Also, a note on spelling for my blog address. I went back and forth on what to call my blog. I eventually went with the sort of expanded official spelling of the words. I mean, that is how they are directly transliterated, but the more common way to spell it would be abhi dilli due hai. However in the end I wanted to put my weight behind the standardization of Hindi, since it is important that Hindi adopts a standard to make it more internationally viable. At least I think so. Plus I found out yesterday that abhidillidurhai is taken as a blog address, so it worked out well in the end.

The background is from a series of pictures taken by John Murray in 1858 after the British basically leveled Delhi. (hence the reason the capital of India is called New Delhi, the british destroyed the old one) Anyhow, having an obsessive personality, I love the obsessive quality of this picture. I love the color and the off angle and the sharp contrast and the old timeyness of it. It is a picture of the Jamma Masjid in Delhi, I think it is the largest, but if not, among the largest masjids in India. I suppose in a way choosing this photograph for a background sort of contradicts a lot of what I have written about how India can stand on its own, that it is ridiculous to consider it from a colonial perspective.
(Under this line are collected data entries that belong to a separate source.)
(** * Range index of the AI-inspection extension

    Shallow embedding of [ast-btree.ts] (classes [Range], [NumberRange],
    [RangeBinTree], function [forEachIter]) and of the parts of the extension
    entry point that use it ([VSCodeRange], [findEnclosingBlock], the results
    callback of [checkCode]).

    Numbers are modelled as [Z]: every number the index sees is a byte
    offset, a line, a column or a difference of two of them. *)

From Stdlib Require Import ZArith List Bool Lia String Ascii Permutation Sorted.
From Stdlib Require DecimalString.
Import ListNotations.
Local Open Scope Z_scope.

Set Implicit Arguments.
Set Warnings "-register-all".

(* ================================================================== *)
(** ** [Range<T>] *)

(** [function compareNumbers(a, b) { return a - b; }] *)
Definition compareNumbers (a b : Z) : Z := a - b.

(** [class Range<T>]: the two bounds and the comparator given to the
    constructor.  [end] is a keyword, the upper bound is [end_]. *)
Record Range (T : Type) : Type := mkRange {
  start : T;
  end_ : T;
  comparator : T -> T -> Z
}.

Section RangeOps.
Variable T : Type.

(** [contains(n)]: [cmp(start, n) <= 0 && cmp(n, end) <= 0]. *)
Definition contains (this : Range T) (n : T) : bool :=
  (comparator this (start this) n <=? 0) && (comparator this n (end_ this) <=? 0).

(** [intersects(range)]: [contains(range.start) || contains(range.end)]. *)
Definition intersects (this range : Range T) : bool :=
  contains this (start range) || contains this (end_ range).

(** [inside(range)]: [cmp(start, range.start) >= 0 && cmp(end, range.end) <= 0]. *)
Definition inside (this range : Range T) : bool :=
  (comparator this (start this) (start range) >=? 0)
  && (comparator this (end_ this) (end_ range) <=? 0).

(** [compare(other)]: the start bounds decide, the end bounds break ties. *)
Definition compare (this other : Range T) : Z :=
  let comp1 := comparator this (start this) (start other) in
  if negb (comp1 =? 0) then comp1
  else comparator this (end_ this) (end_ other).
End RangeOps.

(** [class NumberRange extends Range<number>]. *)
Definition NumberRange (s e : Z) : Range Z := mkRange s e compareNumbers.

(** A range of the second kind the extension builds: [vscode.Position] bounds
    ordered by line, then by character. *)
Record Position : Type := mkPosition { line : Z; character : Z }.

Definition comparePositions (p1 p2 : Position) : Z :=
  if negb (line p1 =? line p2) then line p1 - line p2
  else character p1 - character p2.

(** [class VSCodeRange extends Range<vscode.Position>]. *)
Definition VSCodeRange (s e : Position) : Range Position :=
  mkRange s e comparePositions.

(* ================================================================== *)
(** ** [forEachIter] *)

(** [forEachIter(it, applyFn, breakFn)]: the [while] loop takes the
    iterator's values one by one and stops at the end of the iterator or at
    the first value on which [breakFn] answers true.  An iterator is the
    list of the values it still has to yield; the effect of [applyFn] is a
    transformation of the state [St] its closure writes to. *)
Fixpoint forEachIter (A St : Type) (it : list A) (applyFn : A -> St -> St)
    (breakFn : A -> bool) (s : St) : St :=
  match it with
  | [] => s
  | value :: it' =>
      if breakFn value then s
      else forEachIter it' applyFn breakFn (applyFn value s)
  end.

(** The default of the third parameter: [_ => false]. *)
Definition neverBreak (A : Type) (_ : A) : bool := false.

(* ================================================================== *)
(** ** The ordered map *)

(** Modelled from the spec: the [TreeMap] class of the package [ts-treemap]
    is imported, its code is not part of the repository.  The model is the
    contract of the ordered interval map: the entries in ascending key order,
    keys compared by the map's comparison function only; [set] inserts or
    overwrites the entry whose key compares equal, [delete] removes it,
    [splitLower(key)] is the part with keys at most [key],
    [splitHigher(key, false)] the part with keys above [key], [reverseKeys]
    runs through the keys downwards and [entries] through the entries
    upwards.  For keys with a [compare] method the comparison function is
    [(a, b) => a.compare(b)]; here the key in the map is [a] and the key
    asked for is [b].  A split is a map of its own: what its iterators yield
    does not change when an entry is deleted from the map it was taken
    from. *)
Definition TreeMap (K V : Type) : Type := list (K * V).

Section TreeMapOps.
Variables K V : Type.
Variable compareFn : K -> K -> Z.

Definition get (key : K) (m : TreeMap K V) : option V :=
  option_map snd (List.find (fun e => compareFn (fst e) key =? 0) m).

Definition has (key : K) (m : TreeMap K V) : bool :=
  existsb (fun e => compareFn (fst e) key =? 0) m.

Fixpoint set (key : K) (value : V) (m : TreeMap K V) : TreeMap K V :=
  match m with
  | [] => [(key, value)]
  | (k, x) :: m' =>
      let c := compareFn k key in
      if c >? 0 then (key, value) :: m
      else if c =? 0 then (key, value) :: m'
      else (k, x) :: set key value m'
  end.

Definition delete (key : K) (m : TreeMap K V) : TreeMap K V :=
  filter (fun e => negb (compareFn (fst e) key =? 0)) m.

Definition splitLower (key : K) (include : bool) (m : TreeMap K V) : TreeMap K V :=
  filter (fun e => if include then compareFn (fst e) key <=? 0
                   else compareFn (fst e) key <? 0) m.

Definition splitHigher (key : K) (include : bool) (m : TreeMap K V) : TreeMap K V :=
  filter (fun e => if include then compareFn (fst e) key >=? 0
                   else compareFn (fst e) key >? 0) m.

Definition keys (m : TreeMap K V) : list K := map fst m.
Definition values (m : TreeMap K V) : list V := map snd m.
Definition entries (m : TreeMap K V) : list (K * V) := m.
Definition reverseKeys (m : TreeMap K V) : list K := rev (keys m).
End TreeMapOps.

(* ================================================================== *)
(** ** [RangeBinTree<T, RType>] *)

(** A node: its value, its range and the map of its children.  The methods
    that change [_children] return the node with the changed map. *)
Inductive RangeBinTree (T RType : Type) : Type :=
  mkTree : T -> Range RType -> TreeMap (Range RType) (RangeBinTree T RType)
           -> RangeBinTree T RType.

Section RangeBinTreeOps.
Variables T RType : Type.

Local Abbreviation Tree := (RangeBinTree T RType).
Local Abbreviation Key := (Range RType).

Definition node (this : Tree) : T := let (n, _, _) := this in n.
Definition range (this : Tree) : Key := let (_, r, _) := this in r.
Definition children (this : Tree) : TreeMap Key Tree := let (_, _, c) := this in c.

(** [new RangeBinTree(range, node)]: the children map starts empty. *)
Definition newRangeBinTree (rng : Key) (n : T) : Tree := mkTree n rng [].

Definition with_children (this : Tree) (c : TreeMap Key Tree) : Tree :=
  mkTree (node this) (range this) c.

(** [addChildNode(child)]: [this._children.set(child.range, child)]. *)
Definition addChildNode (this child : Tree) : Tree :=
  with_children this (set (@compare RType) (range child) child (children this)).

(** [addChild(range, child)]. *)
Definition addChild (this : Tree) (rng : Key) (child : T) : Tree :=
  addChildNode this (newRangeBinTree rng child).

(** [addChildren(children)]: [children.forEach(p => this.addChild(p[0], p[1]))]. *)
Definition addChildren (this : Tree) (cs : list (Key * T)) : Tree :=
  fold_left (fun t p => addChild t (fst p) (snd p)) cs this.

(** [remove(range)]: [this.children.delete(range)]. *)
Definition remove (this : Tree) (rng : Key) : Tree :=
  with_children this (delete (@compare RType) rng (children this)).

(** [removeAll(ranges)]. *)
Definition removeAll (this : Tree) (ranges : list Key) : Tree :=
  forEachIter ranges (fun r t => remove t r) (@neverBreak Key) this.

(** [forEachChildren(processFn)]: the children's values in ascending key
    order, handed to [processFn]. *)
Definition forEachChildren (St : Type) (this : Tree) (processFn : T -> St -> St)
    (s : St) : St :=
  fold_left (fun acc n => processFn (node n) acc) (values (children this)) s.

(** [forEach(processFn)]: the node's own value first. *)
Definition forEach (St : Type) (this : Tree) (processFn : T -> St -> St) (s : St) : St :=
  forEachChildren this processFn (processFn (node this) s).

(** The test both scans stop on:
    [r => !r.intersects(range) && !r.inside(range)]. *)
Definition breakFn (rng r : Key) : bool :=
  negb (intersects r rng) && negb (inside r rng).

(** An entry handed to [processFn].  The lower scan builds it as
    [[r, this._children.get(r)!]]: the assertion [!] checks nothing when the
    program runs, so the second component is [None] where [get] answers
    [undefined]. *)
Definition Entry : Type := (Key * option Tree)%type.

(** [processIntersecting(range, processFn)].  The state is the node together
    with whatever else the closure [processFn] writes to.  The iterator of
    the higher part is made after the lower scan has run, from the map as it
    is then. *)
Definition processIntersecting (A : Type) (rng : Key)
    (processFn : option (Entry -> Tree * A -> Tree * A))
    (s : Tree * A) : Tree * A :=
  match processFn with
  | None => s
  | Some processFn =>
      let lowerKeysIter :=
        reverseKeys (splitLower (@compare RType) rng true (children (fst s))) in
      let s1 :=
        forEachIter lowerKeysIter
          (fun r s' => processFn (r, get (@compare RType) r (children (fst s'))) s')
          (breakFn rng) s in
      let higherEntriesIter :=
        entries (splitHigher (@compare RType) rng false (children (fst s1))) in
      forEachIter higherEntriesIter
        (fun entry s' => processFn (fst entry, Some (snd entry)) s')
        (fun entry => breakFn rng (fst entry)) s1
  end.

(** [removeIntersecting(range)]: [entry => this.remove(entry[0])]. *)
Definition removeIntersecting (this : Tree) (rng : Key) : Tree :=
  fst (processIntersecting rng
         (Some (fun (entry : Entry) (s : Tree * unit) => (remove (fst s) (fst entry), snd s)))
         (this, tt)).

(** [replaceIntersecting(range, value)]. *)
Definition replaceIntersecting (this : Tree) (rng : Key) (value : T) : Tree :=
  addChild (removeIntersecting this rng) rng value.

(** [find(range)]: [entry => nodes.push(entry[1])].  An element [None] of
    the result is an [undefined] element of the array. *)
Definition find (this : Tree) (rng : Key) : list (option Tree) :=
  snd (processIntersecting rng
         (Some (fun (entry : Entry) (s : Tree * list (option Tree)) =>
                  (fst s, snd s ++ [snd entry])))
         (this, [])).

(** [find] as the earlier revision of the class has it, with the two scans
    written out in the method. *)
Definition find_inline (this : Tree) (rng : Key) : list (option Tree) :=
  let nodes := [] in
  let lowerKeysIter :=
    reverseKeys (splitLower (@compare RType) rng true (children this)) in
  let nodes :=
    forEachIter lowerKeysIter
      (fun r nodes => nodes ++ [get (@compare RType) r (children this)])
      (breakFn rng) nodes in
  let higherEntriesIter :=
    entries (splitHigher (@compare RType) rng false (children this)) in
  forEachIter higherEntriesIter
    (fun entry nodes => nodes ++ [Some (snd entry)])
    (fun entry => breakFn rng (fst entry)) nodes.
End RangeBinTreeOps.

(** Height of a node, the bound of every descent through the tree. *)
Fixpoint height (T RType : Type) (t : RangeBinTree T RType) : nat :=
  match t with
  | mkTree _ _ c => S (list_max (map (fun e => height (snd e)) c))
  end.

(* ================================================================== *)
(** ** The syntax tree index: [findEnclosingBlock] *)

(** Modelled from the spec: [treesitter.Node] is a class of the package
    [web-tree-sitter]; of a node the lookup reads the syntactic category
    [type], the number of children [childCount] and [parent], which is
    [null] ([None]) at the root. *)
Inductive Node : Type :=
  mkNode { type : string; childCount : Z; parent : option Node }.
However, I feel like this perspective of the masjid kind of embodies my current situation with regards to India. When I look at this picture I get a sort of feeling of chaos and detachment, if those words actually explain what I mean. In this picture the masjid seems like it suddenly appeared around a corner or something. Like "holy crap, what is that?!" It suggests power, skill, and knowledge, but it is concealed in that courtyard and far away. It is a mystery. Is the sky clouded over? Is it a vibrant blue? Is it darkened with smoke? It just looks like something you might find in an attic somewhere, a picture of something you didn't know existed that just kind of crouches in the back of your mind, gnawing on your subconscious until you finally go out and find whatever the heck it is. I don't know. Maybe I am not helping my case here, but this picture captures so well, for me at least, the obsessive curiosity India holds for me. I just can't seem to turn away from it. Plus I like the aesthetic quality of the picture, I suppose, if we want to go past all the pretentious analysis of a photograph.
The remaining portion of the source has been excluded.